§ **DATA LISTING**

——

(** * statsd_exporter: a shallow embedding of exporter.go

    The development follows src/exporter.go: the name sanitizer
    [escapeMetricName], the StatsD line parser ([lineToEvents],
    [parseDogStatsDTagsToLabels], [buildEvent], [handlePacket]) and the
    exporter ([handleEvent], [saveLabelValues], [removeStaleMetrics]) with the
    four family containers.

    Conventions.
    - A Go [string] is a sequence of bytes: Rocq's [string] of [ascii].
    - A Go [float64] is a [spec_float] at precision 53 and emax 1024.
    - Go's [map[string]string] is a [gmap string string].
    - An index out of range or a write through a nil map is a run-time panic:
      the embedded function returns [None].
    - The self-instrumentation counters (sampleErrors, eventStats, ...) are
      process-wide; every [Inc()] is recorded, in program order, in a list of
      [Stat]. *)

From Stdlib Require Import ZArith Ascii String List Lia SpecFloat.
From stdpp Require Import gmap strings list fin_maps sorting.

Open Scope string_scope.
Open Scope list_scope.
Open Scope Z_scope.

(** ** Bytes and strings *)

Module Bytes.

Definition byte (c : ascii) : Z := Z.of_N (N_of_ascii c).

Definition chr (z : Z) : ascii := ascii_of_N (Z.to_N z).

(** [s[n:]]; the callers keep [n] within [len(s)]. *)
Fixpoint skip (n : nat) (s : string) : string :=
  match n, s with
  | O, _ => s
  | S n', String _ r => skip n' r
  | S _, EmptyString => EmptyString
  end.

(** [s[n]] for an index known to be in range ([None] models the panic). *)
Fixpoint at_ (n : nat) (s : string) : option ascii :=
  match s, n with
  | EmptyString, _ => None
  | String c _, O => Some c
  | String _ r, S n' => at_ n' r
  end.

Definition len (s : string) : Z := Z.of_nat (String.length s).

(** [c] does not occur in [s]. *)
Fixpoint lacks (c : ascii) (s : string) : Prop :=
  match s with
  | EmptyString => True
  | String a r => a <> c /\ lacks c r
  end.

Fixpoint lacksb (c : ascii) (s : string) : bool :=
  match s with
  | EmptyString => true
  | String a r => negb (Ascii.eqb a c) && lacksb c r
  end.

End Bytes.
Import Bytes.

(** ** package strings (the calls exporter.go makes) *)

Module strings.

(** [strings.Split(s, sep)] for a one-byte separator: every call in
    exporter.go passes ":", "|", "," or a newline.  The result is never empty:
    [Split("", sep)] is the one-element slice holding the empty string. *)
Fixpoint Split (s : string) (sep : ascii) : list string :=
  match s with
  | EmptyString => [EmptyString]
  | String c r =>
      if Ascii.eqb c sep then EmptyString :: Split r sep
      else match Split r sep with
           | h :: t => String c h :: t
           | [] => [String c EmptyString]
           end
  end.

(** [strings.SplitN(s, sep, 2)] for a one-byte separator: the text before the
    first separator and the whole remainder, or [s] alone. *)
Fixpoint SplitN2 (s : string) (sep : ascii) : list string :=
  match s with
  | EmptyString => [EmptyString]
  | String c r =>
      if Ascii.eqb c sep then [EmptyString; r]
      else match SplitN2 r sep with
           | h :: t => String c h :: t
           | [] => [String c EmptyString]
           end
  end.

Fixpoint HasPrefix (s prefix : string) {struct prefix} : bool :=
  match prefix, s with
  | EmptyString, _ => true
  | String p pr, String c r => Ascii.eqb c p && HasPrefix r pr
  | String _ _, EmptyString => false
  end.

(** [strings.Contains(s, substr)]. *)
Fixpoint Contains (s substr : string) : bool :=
  HasPrefix s substr ||
  match s with
  | EmptyString => false
  | String _ r => Contains r substr
  end.

(** [strings.Index(s, substr) == 0], the only use exporter.go makes of
    [Index]: the first occurrence is at offset 0 exactly when [substr] is a
    prefix. *)
Definition IndexIsZero (s substr : string) : bool := HasPrefix s substr.

Definition TrimPrefix (s prefix : string) : string :=
  if HasPrefix s prefix then skip (String.length prefix) s else s.

(** [strings.Join(elems, sep)]: how a sender puts several lines into one
    packet. *)
Fixpoint Join (elems : list string) (sep : ascii) : string :=
  match elems with
  | [] => EmptyString
  | [a] => a
  | a :: rest => a +:+ String sep (Join rest sep)
  end.

End strings.

(** ** package unicode/utf8 *)

Module utf8.

Definition RuneSelf : Z := 0x80.
Definition locb : Z := 0x80.
Definition hicb : Z := 0xBF.

Definition xx : Z := 0xF1.
Definition as_ : Z := 0xF0.
Definition s1 : Z := 0x02.
Definition s2 : Z := 0x13.
Definition s3 : Z := 0x03.
Definition s4 : Z := 0x23.
Definition s5 : Z := 0x34.
Definition s6 : Z := 0x04.
Definition s7 : Z := 0x44.

(** The table [first]: information about the first byte of an encoding. *)
Definition first (b : Z) : Z :=
  if b <? 0x80 then as_
  else if b <? 0xC2 then xx
  else if b <? 0xE0 then s1
  else if b =? 0xE0 then s2
  else if b <? 0xED then s3
  else if b =? 0xED then s4
  else if b <? 0xF0 then s3
  else if b =? 0xF0 then s5
  else if b <? 0xF4 then s6
  else if b =? 0xF4 then s7
  else xx.

(** [acceptRanges]: the legal range of the second byte. *)
Definition acceptRanges (i : Z) : Z * Z :=
  if i =? 0 then (locb, hicb)
  else if i =? 1 then (0xA0, hicb)
  else if i =? 2 then (locb, 0x9F)
  else if i =? 3 then (0x90, hicb)
  else if i =? 4 then (locb, 0x8F)
  else (0, 0).

Definition inRange (lohi : Z * Z) (o : option ascii) : bool :=
  match o with
  | Some c => (fst lohi <=? byte c) && (byte c <=? snd lohi)
  | None => false
  end.

(** One turn of the loop of [ValidString] at a byte [>= RuneSelf]: the size
    of the well-formed encoding that starts [s], or [None] where the loop
    returns false. *)
Definition validSize (s : string) : option nat :=
  match s with
  | EmptyString => None
  | String si _ =>
      let x := first (byte si) in
      if x =? xx then None
      else
        let size := Z.land x 7 in
        if len s <? size then None
        else
          let accept := acceptRanges (Z.shiftr x 4) in
          if negb (inRange accept (at_ 1 s)) then None
          else if size =? 2 then Some 2%nat
          else if negb (inRange (locb, hicb) (at_ 2 s)) then None
          else if size =? 3 then Some 3%nat
          else if negb (inRange (locb, hicb) (at_ 3 s)) then None
          else Some 4%nat
  end.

——

§ **ABOUT THIS EXERCISE**
In the entries above, one line contains "match elems with" and another contains "else if negb (inRange (locb, hicb) (at_ 3". Reproduce exactly those two lines and the lines between them, nothing else.

§ **OUTPUT BELOW**
  match elems with
  | [] => EmptyString
  | [a] => a
  | a :: rest => a +:+ String sep (Join rest sep)
  end.

End strings.

(** ** package unicode/utf8 *)

Module utf8.

Definition RuneSelf : Z := 0x80.
Definition locb : Z := 0x80.
Definition hicb : Z := 0xBF.

Definition xx : Z := 0xF1.
Definition as_ : Z := 0xF0.
Definition s1 : Z := 0x02.
Definition s2 : Z := 0x13.
Definition s3 : Z := 0x03.
Definition s4 : Z := 0x23.
Definition s5 : Z := 0x34.
Definition s6 : Z := 0x04.
Definition s7 : Z := 0x44.

(** The table [first]: information about the first byte of an encoding. *)
Definition first (b : Z) : Z :=
  if b <? 0x80 then as_
  else if b <? 0xC2 then xx
  else if b <? 0xE0 then s1
  else if b =? 0xE0 then s2
  else if b <? 0xED then s3
  else if b =? 0xED then s4
  else if b <? 0xF0 then s3
  else if b =? 0xF0 then s5
  else if b <? 0xF4 then s6
  else if b =? 0xF4 then s7
  else xx.

(** [acceptRanges]: the legal range of the second byte. *)
Definition acceptRanges (i : Z) : Z * Z :=
  if i =? 0 then (locb, hicb)
  else if i =? 1 then (0xA0, hicb)
  else if i =? 2 then (locb, 0x9F)
  else if i =? 3 then (0x90, hicb)
  else if i =? 4 then (locb, 0x8F)
  else (0, 0).

Definition inRange (lohi : Z * Z) (o : option ascii) : bool :=
  match o with
  | Some c => (fst lohi <=? byte c) && (byte c <=? snd lohi)
  | None => false
  end.

(** One turn of the loop of [ValidString] at a byte [>= RuneSelf]: the size
    of the well-formed encoding that starts [s], or [None] where the loop
    returns false. *)
Definition validSize (s : string) : option nat :=
  match s with
  | EmptyString => None
  | String si _ =>
      let x := first (byte si) in
      if x =? xx then None
      else
        let size := Z.land x 7 in
        if len s <? size then None
        else
          let accept := acceptRanges (Z.shiftr x 4) in
          if negb (inRange accept (at_ 1 s)) then None
          else if size =? 2 then Some 2%nat
          else if negb (inRange (locb, hicb) (at_ 2 s)) then None
          else if size =? 3 then Some 3%nat
          else if negb (inRange (locb, hicb) (at_ 3 s)) then None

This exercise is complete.